§ **THE DATA**
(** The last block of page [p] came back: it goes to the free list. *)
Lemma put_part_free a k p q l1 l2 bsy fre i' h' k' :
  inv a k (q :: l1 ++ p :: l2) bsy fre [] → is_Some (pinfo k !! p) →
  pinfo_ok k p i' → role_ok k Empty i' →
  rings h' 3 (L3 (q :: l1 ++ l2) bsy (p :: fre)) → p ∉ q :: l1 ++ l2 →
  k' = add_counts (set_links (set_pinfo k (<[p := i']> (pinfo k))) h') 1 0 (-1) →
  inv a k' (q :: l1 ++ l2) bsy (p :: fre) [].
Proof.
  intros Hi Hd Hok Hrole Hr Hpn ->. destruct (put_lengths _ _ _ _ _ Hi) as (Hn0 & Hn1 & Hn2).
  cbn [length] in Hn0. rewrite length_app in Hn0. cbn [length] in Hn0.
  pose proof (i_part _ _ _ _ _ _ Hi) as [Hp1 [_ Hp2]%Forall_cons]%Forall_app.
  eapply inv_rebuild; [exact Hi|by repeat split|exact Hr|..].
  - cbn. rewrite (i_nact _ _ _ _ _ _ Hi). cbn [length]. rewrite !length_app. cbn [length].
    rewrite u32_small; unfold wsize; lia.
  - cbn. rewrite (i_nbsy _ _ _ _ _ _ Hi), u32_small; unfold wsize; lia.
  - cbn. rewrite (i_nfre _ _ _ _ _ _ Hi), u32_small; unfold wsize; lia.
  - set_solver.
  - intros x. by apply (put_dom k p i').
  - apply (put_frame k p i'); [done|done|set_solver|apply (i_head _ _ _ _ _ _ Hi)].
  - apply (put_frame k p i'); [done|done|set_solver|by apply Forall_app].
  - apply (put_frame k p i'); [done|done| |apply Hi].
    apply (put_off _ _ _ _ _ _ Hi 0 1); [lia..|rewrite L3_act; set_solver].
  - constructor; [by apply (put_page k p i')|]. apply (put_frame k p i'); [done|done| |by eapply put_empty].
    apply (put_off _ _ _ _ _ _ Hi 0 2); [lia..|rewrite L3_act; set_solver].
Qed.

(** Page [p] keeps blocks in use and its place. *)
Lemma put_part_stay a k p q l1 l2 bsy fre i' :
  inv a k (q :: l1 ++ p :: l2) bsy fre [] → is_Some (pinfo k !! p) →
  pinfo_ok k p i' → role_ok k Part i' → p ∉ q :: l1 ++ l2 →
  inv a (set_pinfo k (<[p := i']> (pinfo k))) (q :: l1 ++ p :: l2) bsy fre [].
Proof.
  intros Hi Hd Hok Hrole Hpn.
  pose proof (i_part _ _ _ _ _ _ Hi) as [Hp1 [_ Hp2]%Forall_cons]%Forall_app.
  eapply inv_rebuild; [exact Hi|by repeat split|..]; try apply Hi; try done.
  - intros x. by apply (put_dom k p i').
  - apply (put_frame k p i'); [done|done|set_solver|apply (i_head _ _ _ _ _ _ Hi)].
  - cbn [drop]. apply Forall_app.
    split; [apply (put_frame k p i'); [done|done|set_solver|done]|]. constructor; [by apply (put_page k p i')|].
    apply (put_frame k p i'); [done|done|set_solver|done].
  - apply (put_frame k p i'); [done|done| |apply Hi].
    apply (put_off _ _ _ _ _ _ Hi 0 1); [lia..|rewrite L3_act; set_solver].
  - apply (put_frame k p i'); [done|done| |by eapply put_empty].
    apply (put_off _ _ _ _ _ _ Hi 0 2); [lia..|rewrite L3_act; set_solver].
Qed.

§ **PROBLEM DESCRIPTION**
Find how many lines above include "split"; reply with the number only.

§ **THE ANSWER**
3